What you will do
Run through the data and copy out every line that mentions the word "fair".

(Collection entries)
+===+

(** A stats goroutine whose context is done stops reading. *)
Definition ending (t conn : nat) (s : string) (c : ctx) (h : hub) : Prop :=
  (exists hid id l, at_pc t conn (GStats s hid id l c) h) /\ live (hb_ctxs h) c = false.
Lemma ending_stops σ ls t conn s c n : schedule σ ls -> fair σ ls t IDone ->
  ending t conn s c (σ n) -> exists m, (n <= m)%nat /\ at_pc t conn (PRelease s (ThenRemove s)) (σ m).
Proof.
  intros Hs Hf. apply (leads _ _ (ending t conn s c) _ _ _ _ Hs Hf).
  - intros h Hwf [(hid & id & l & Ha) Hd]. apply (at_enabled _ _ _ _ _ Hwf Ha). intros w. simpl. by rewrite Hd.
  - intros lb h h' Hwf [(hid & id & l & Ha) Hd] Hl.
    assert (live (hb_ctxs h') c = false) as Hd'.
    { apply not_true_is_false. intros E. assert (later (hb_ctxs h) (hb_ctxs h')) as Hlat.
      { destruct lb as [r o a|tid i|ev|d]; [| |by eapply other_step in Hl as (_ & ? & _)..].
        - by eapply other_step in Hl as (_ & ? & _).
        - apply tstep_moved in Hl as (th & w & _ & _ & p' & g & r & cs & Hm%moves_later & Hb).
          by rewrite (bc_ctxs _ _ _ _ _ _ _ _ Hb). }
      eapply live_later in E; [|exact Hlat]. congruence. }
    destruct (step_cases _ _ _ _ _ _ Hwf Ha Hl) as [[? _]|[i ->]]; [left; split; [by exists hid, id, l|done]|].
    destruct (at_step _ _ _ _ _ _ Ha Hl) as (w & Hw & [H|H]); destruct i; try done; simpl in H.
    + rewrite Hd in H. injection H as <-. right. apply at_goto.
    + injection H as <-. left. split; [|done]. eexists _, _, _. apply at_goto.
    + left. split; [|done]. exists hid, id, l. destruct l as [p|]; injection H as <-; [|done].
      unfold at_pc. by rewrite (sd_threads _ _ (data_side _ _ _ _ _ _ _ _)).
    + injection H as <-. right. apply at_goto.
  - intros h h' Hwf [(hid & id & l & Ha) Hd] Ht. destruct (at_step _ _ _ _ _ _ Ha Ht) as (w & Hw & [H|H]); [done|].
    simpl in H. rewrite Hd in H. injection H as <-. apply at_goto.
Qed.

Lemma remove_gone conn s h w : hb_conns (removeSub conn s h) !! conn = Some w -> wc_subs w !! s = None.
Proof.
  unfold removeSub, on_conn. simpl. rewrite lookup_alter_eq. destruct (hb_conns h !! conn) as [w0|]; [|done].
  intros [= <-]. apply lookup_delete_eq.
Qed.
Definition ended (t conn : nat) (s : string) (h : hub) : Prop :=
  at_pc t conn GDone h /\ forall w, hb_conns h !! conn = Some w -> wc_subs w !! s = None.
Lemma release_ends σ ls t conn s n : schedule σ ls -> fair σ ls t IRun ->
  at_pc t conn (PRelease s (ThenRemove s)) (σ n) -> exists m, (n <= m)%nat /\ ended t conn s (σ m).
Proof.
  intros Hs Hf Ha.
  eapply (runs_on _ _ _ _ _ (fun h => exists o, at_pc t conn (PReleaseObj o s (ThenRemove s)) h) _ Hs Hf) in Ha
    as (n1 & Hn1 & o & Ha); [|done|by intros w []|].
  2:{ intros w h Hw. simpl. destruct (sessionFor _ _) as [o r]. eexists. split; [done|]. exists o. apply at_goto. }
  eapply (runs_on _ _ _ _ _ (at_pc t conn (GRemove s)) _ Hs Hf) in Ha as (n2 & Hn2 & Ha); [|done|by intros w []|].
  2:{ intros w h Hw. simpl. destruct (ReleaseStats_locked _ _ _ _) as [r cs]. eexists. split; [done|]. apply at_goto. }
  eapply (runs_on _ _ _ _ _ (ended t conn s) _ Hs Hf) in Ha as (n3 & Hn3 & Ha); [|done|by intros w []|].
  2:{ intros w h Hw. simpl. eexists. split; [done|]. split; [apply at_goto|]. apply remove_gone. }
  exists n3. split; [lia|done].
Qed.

+===+

Response
Lemma ending_stops σ ls t conn s c n : schedule σ ls -> fair σ ls t IDone ->
Lemma release_ends σ ls t conn s n : schedule σ ls -> fair σ ls t IRun ->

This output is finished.